EXp Realty has the obvious public appearance of a tech-focused company, since it operates as a cloud-based brokerage inside a virtual world, and the acquisition is the latest in the company’s effort to bolster its technology offerings for the modern agent.
But arming agents with technology — and agents using technology and their own data to enhance the client experience — is neither a new concept, nor a new focus for Sanford. The COVID-19 pandemic has just made the need for mobility from an agent all-the-more obvious.
“Agents have been fully mobile from the beginning of time, is how I look at it,” Sanford said. “Agents are always innovating — they’re always working on their strategy in terms of ‘how do I engage clients, how do I find customers, how do I work with them’ and now, ‘how do I work with them 100 percent remote?’”
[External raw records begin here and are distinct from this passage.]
Lemma returns_seq {A B} (m : outcome A) (f : A -> outcome B) (P : Prop) :
  (forall a, m = Ret a -> (returns (f a) <-> P)) -> (returns (m ≫= f) <-> returns m /\ P).
Proof.
  intros Hf. split.
  - intros [b H]. apply bind_Ret_inv in H as (a & Hm & Hb). split; [by exists a|].
    apply (Hf a Hm). by exists b.
  - intros [[a Hm] HP]. pose proof Hm as Hm'. rewrite Hm. by apply (Hf a Hm').
Qed.

Lemma opt_returns (o : option LValue) :
  opt_all (fun v => wf v = true -> (returns (GetBytes v) <-> nil_free v = true)) o ->
  match o with Some v => wf v | None => true end = true ->
  (returns (match o with Some v => GetBytes v | None => Panic end) <->
   match o with Some v => nil_free v | None => false end = true).
Proof. destruct o; simpl; [by auto|]. intros _ _. split; [by intros [? ?]|done]. Qed.

Lemma and_assoc_4 (A B C D : Prop) : ((A /\ B) /\ C) /\ D <-> A /\ B /\ C /\ D.
Proof. tauto. Qed.

Lemma GetBytes_returns v : wf v = true -> (returns (GetBytes v) <-> nil_free v = true).
Proof.
  induction v as [| | | | | |vs IH|h w IHh IHw|l t r b IHl IHt IHr IHb|ps vs IHp IHv| | | | |]
    using LValue_rect'; intros Hwf; try (split; [done|intros _; apply returns_Ret]);
    cbn [wf] in Hwf; cbn [GetBytes nil_free].
  - rewrite returns_bind_iff by auto with go. rewrite mapM_outcome_returns.
    by apply (Forall_returns_iff _ _ wf).
  - apply andb_prop in Hwf as [Hh Hw]. rewrite andb_true_iff.
    rewrite <- (opt_returns h), <- (opt_returns w) by done.
    apply returns_seq. intros a _. apply returns_bind_iff. auto with go.
  - repeat (apply andb_prop in Hwf as [Hwf ?]). rewrite !andb_true_iff.
    rewrite <- (opt_returns l), <- (opt_returns t), <- (opt_returns r), <- (opt_returns b) by done.
    etransitivity; [|symmetry; apply and_assoc_4].
    do 3 (apply returns_seq; intros ? _). apply returns_bind_iff. auto with go.
  - apply andb_prop in Hwf as [Hwf Hv]. apply andb_prop in Hwf as [Hl Hp].
    apply bool_decide_eq_true in Hl. rewrite returns_bind_iff by auto with go.
    rewrite zipM_outcome_returns, andb_true_iff by done.
    by rewrite !(Forall_returns_iff _ nil_free wf).
Qed.

(** ** Properties *)

(** C31. Parsing is total and memory-safe on arbitrary input: for every byte
    sequence and non-negative offset [FromRawBytes] terminates within its fuel,
    never indexes out of range, and returns a well-formed value, in particular
    one whose property lists have as many values as properties at every level. *)
Theorem FromRawBytes_total (raw : bytes) (off : Z) :
  0 <= off -> exists v, FromRawBytes raw off = Ret v /\ wf v = true.
Proof. apply FromRawBytes_good. Qed.

(** The theorem at a property list that ends inside its second entry. *)
Lemma FromRawBytes_total_witness :
  exists v, FromRawBytes (PutUint16 10 ++ PutUint32 2 ++ PutUint16 0 ++ PutUint16 0 ++ PutUint16 1) 0 = Ret v
    /\ wf v = true.
Proof. apply (FromRawBytes_total _ 0). lia. Defined.

(** Serialising a well-formed value panics exactly when some coordinate of a
    point or rectangle in it was never set; no other value makes [GetBytes]
    fail. *)
Theorem GetBytes_panics_iff (v : LValue) :
  wf v = true -> (returns (GetBytes v) <-> nil_free v = true).
Proof. apply GetBytes_returns. Qed.

Lemma GetBytes_panics_iff_witness :
  wf (LList [LPoint (Some LVoid) None]) = true /\
  ~ returns (GetBytes (LList [LPoint (Some LVoid) None])).
Proof.
  split; [reflexivity|]. intros H.
  apply (GetBytes_panics_iff (LList [LPoint (Some LVoid) None]) eq_refl) in H.
  discriminate H.
Defined.
(* ===== verification/LRoundtrip.v ===== *)
(** * Serialising and reparsing Lingo values

    [payload] and [wire] are the reference format: a two-byte tag and a payload
    per value. [GetBytes_wire] shows that [GetBytes] writes it, and
    [FromRawBytes_wire] what the parser makes of it, for every encodable value:
    [parsed_top v]. The parser extracts the elements of a container twice, and a
    property list appends on each extraction, so a property list inside another
    container comes back with its entries doubled; [roundtrip_iff] says that
    these values are the only ones that do not survive the round trip. *)

From Stdlib Require Import ZArith Lia.
From stdpp Require Import base list strings option.
From S2P Require Import Prelude GoFmt LValue LExtract LParse.

Open Scope Z_scope.

(** ** Values the format can carry *)

Definition enc_opt (p : LValue -> bool) (o : option LValue) : bool :=
  match o with Some v => p v | None => false end.

(** No media (it has no wire form), no unset coordinate, lengths that fit their
    32-bit prefix, and otherwise well-formed. *)
Fixpoint encodable (v : LValue) : bool :=
  let o (x : option LValue) := match x with Some v => encodable v | None => false end in
  match v with
  | LSymbol s | LString s => slen s <? two32
  | LPicture d => zlen d <? two32
  | LList vs => (zlen vs <? two32) && forallb encodable vs
  | LPoint h w => o h && o w
  | LRect l t r b => o l && o t && o r && o b
  | LPropList ps vs =>
      bool_decide (length ps = length vs) && (zlen ps <? two32) &&
      forallb encodable ps && forallb encodable vs
  | LMedia _ => false
  | _ => wf v
  end.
“Real estate agents have always been that way and they’re also the most adaptable in real estate,” Sanford said. “They have the ability to pivot really quickly into a new mode because they don’t have a huge amount of legacy infrastructure they need to pivot with.”
The agent that fully embraces technology and goes all-in likely has a short-term advantage over agents that are more provincial with their own data, according to Sanford.
“Over the short run, they’re going to be able to pick up market share, they’re going to be able to get more business in,” Sanford said.
But those agents also need to judge that against their own long-term goals and ambitions, according to Sanford, because if they give up their own data, at some point, that information might be more valuable to a third-party and they may find themselves in a fight to get their own clients back.
“The reality is that ever since information has been put on the cloud, there’s always been this distrust of the fact that it’s no longer sitting on their hard drive on their personal or business computer in their office and that somehow this information might be used nefariously,” Sanford said.
Sanford specifically pointed to a data-sharing agreement put forth by dotloop, a subsidiary of Zillow — a company he named checked as future competition during the talk — that requires agents that use the platform to opt-out of third-party data sharing.
“At some level, that fear is actually justified,” Sanford said. “For us, as agents and brokers, we have to continuously look at our data-sharing and our data-sharing policies.”
“Sometimes we’re going to have to make tough decisions and potentially cut the cord with vendors that do have cloud-based technologies,” he added.